What you have to do
Give back exactly the first lines of the entries below, through the line with "lists as they".

[Stored data entries]
* * *

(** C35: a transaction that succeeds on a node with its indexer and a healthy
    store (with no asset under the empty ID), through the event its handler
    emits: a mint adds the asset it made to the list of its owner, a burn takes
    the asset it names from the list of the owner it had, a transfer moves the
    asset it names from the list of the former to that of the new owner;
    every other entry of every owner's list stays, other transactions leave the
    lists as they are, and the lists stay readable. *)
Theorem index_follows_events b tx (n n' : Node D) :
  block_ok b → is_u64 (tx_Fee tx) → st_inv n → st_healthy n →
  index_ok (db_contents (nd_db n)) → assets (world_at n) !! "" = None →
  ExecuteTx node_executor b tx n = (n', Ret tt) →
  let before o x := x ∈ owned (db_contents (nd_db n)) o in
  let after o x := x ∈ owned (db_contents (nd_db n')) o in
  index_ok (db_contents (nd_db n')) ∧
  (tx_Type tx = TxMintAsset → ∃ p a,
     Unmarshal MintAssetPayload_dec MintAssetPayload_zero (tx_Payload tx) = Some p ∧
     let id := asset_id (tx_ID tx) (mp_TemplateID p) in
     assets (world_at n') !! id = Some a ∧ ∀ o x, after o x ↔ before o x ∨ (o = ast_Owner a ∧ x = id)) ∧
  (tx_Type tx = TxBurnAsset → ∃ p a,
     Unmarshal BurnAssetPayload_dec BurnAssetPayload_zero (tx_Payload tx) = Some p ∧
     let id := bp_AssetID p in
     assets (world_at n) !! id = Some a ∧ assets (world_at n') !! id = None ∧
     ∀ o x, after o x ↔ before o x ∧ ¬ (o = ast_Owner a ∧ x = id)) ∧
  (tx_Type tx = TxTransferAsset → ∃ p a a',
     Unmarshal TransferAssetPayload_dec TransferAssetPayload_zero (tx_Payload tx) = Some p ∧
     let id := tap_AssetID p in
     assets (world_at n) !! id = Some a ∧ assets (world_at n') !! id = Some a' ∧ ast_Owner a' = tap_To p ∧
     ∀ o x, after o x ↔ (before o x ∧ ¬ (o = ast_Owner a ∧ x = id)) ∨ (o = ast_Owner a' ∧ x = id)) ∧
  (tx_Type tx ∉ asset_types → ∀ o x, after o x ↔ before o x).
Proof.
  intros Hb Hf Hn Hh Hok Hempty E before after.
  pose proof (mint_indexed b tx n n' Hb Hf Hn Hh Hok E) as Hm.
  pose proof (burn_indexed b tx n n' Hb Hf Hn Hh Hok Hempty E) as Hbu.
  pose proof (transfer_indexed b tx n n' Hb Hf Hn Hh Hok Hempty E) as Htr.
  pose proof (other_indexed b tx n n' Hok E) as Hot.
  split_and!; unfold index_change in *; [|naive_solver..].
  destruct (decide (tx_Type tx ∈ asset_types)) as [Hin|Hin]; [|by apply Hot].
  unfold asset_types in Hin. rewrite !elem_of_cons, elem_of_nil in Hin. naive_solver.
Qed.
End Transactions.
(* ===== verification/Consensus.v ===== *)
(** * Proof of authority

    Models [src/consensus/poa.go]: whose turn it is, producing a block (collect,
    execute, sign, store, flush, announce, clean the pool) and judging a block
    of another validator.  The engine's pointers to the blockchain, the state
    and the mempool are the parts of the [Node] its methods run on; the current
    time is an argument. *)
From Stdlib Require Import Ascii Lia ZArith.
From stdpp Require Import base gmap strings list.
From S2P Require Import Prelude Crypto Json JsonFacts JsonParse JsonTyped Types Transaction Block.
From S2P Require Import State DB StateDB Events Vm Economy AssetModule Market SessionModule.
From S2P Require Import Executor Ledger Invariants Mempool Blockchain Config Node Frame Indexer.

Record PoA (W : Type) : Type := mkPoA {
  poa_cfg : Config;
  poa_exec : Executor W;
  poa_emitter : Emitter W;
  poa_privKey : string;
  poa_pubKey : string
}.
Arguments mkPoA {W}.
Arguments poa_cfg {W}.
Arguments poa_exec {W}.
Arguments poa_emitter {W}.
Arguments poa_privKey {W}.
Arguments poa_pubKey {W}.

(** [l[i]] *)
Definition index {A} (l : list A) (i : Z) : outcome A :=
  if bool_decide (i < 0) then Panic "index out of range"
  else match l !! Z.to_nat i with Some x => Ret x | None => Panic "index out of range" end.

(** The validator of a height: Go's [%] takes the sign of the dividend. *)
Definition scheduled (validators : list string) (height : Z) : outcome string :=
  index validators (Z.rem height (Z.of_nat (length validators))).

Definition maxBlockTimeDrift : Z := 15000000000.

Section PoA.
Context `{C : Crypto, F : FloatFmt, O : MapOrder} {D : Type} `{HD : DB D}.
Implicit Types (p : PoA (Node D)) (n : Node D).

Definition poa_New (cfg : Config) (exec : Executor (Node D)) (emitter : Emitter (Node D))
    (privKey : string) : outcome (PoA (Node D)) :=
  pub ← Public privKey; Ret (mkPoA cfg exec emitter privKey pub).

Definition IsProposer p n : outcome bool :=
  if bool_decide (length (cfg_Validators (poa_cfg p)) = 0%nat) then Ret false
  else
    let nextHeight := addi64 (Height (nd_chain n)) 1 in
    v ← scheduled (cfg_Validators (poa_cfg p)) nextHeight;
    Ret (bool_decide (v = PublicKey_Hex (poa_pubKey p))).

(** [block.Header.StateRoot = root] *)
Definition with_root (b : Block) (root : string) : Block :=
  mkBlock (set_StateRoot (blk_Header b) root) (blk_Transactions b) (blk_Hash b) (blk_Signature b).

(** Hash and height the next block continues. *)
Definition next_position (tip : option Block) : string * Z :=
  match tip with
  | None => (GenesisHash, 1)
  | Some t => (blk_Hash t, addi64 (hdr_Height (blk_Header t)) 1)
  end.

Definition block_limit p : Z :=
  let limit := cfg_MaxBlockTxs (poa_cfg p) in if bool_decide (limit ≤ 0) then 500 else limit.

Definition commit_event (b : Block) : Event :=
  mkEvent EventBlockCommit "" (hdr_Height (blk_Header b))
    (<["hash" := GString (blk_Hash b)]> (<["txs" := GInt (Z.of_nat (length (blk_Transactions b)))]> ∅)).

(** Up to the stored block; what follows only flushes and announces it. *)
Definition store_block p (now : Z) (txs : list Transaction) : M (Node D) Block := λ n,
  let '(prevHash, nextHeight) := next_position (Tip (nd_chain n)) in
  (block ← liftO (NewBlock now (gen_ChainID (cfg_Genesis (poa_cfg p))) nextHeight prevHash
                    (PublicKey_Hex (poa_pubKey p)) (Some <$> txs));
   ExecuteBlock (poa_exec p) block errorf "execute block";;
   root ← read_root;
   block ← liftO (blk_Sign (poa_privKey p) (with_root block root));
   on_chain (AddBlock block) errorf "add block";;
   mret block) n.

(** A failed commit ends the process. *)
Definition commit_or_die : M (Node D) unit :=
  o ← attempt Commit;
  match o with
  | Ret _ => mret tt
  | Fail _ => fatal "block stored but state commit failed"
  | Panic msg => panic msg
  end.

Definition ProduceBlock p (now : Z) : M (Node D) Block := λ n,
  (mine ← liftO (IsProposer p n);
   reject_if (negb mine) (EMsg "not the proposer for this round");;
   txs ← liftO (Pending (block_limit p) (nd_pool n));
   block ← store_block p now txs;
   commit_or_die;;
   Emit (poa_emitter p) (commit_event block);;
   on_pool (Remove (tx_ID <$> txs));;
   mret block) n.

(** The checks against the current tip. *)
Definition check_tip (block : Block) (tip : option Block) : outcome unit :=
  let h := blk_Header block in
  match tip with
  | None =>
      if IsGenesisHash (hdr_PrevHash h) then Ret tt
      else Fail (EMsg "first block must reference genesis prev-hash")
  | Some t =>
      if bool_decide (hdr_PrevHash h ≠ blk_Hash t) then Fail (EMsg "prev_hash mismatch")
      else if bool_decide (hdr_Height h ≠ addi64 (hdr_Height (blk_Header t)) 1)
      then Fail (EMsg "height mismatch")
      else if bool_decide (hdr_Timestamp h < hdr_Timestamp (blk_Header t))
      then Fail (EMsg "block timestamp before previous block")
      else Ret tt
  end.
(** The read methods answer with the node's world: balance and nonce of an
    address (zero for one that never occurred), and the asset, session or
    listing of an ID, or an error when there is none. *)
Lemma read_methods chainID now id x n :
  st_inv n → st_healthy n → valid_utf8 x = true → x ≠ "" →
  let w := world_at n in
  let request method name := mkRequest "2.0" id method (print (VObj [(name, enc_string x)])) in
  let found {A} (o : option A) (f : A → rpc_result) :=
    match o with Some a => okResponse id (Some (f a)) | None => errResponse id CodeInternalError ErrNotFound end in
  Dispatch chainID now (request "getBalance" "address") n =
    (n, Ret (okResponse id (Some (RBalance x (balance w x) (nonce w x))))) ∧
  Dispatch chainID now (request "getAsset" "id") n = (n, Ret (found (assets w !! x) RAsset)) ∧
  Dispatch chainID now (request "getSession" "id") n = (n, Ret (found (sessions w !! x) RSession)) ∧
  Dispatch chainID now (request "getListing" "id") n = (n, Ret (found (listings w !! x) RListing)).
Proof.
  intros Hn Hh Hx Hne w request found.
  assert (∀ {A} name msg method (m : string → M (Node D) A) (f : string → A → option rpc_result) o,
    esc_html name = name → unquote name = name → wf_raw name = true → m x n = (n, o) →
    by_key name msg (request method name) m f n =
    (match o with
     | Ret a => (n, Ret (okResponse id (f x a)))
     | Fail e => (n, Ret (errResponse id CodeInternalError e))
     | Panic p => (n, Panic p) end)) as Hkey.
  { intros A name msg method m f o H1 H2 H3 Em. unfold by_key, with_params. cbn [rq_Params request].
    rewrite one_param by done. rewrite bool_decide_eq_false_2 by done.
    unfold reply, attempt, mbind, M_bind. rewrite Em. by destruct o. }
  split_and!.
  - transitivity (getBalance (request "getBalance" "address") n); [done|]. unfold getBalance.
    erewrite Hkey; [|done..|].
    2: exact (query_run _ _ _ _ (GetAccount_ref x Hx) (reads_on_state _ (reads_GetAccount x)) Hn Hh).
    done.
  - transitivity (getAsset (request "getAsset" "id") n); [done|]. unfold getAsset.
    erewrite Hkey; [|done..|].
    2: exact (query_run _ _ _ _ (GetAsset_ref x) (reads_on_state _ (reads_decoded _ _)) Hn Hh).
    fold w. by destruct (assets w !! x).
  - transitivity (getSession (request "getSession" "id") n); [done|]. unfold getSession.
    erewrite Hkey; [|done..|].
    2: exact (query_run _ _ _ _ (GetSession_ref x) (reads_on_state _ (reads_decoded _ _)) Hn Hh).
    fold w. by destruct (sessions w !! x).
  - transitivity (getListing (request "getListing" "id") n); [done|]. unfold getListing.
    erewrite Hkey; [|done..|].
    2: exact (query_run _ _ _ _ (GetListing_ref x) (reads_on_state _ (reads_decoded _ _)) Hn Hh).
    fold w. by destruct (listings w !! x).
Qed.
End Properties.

* * *

Answer for this exercise
(** C35: a transaction that succeeds on a node with its indexer and a healthy
    store (with no asset under the empty ID), through the event its handler
    emits: a mint adds the asset it made to the list of its owner, a burn takes
    the asset it names from the list of the owner it had, a transfer moves the
    asset it names from the list of the former to that of the new owner;
    every other entry of every owner's list stays, other transactions leave the
    lists as they are, and the lists stay readable. *)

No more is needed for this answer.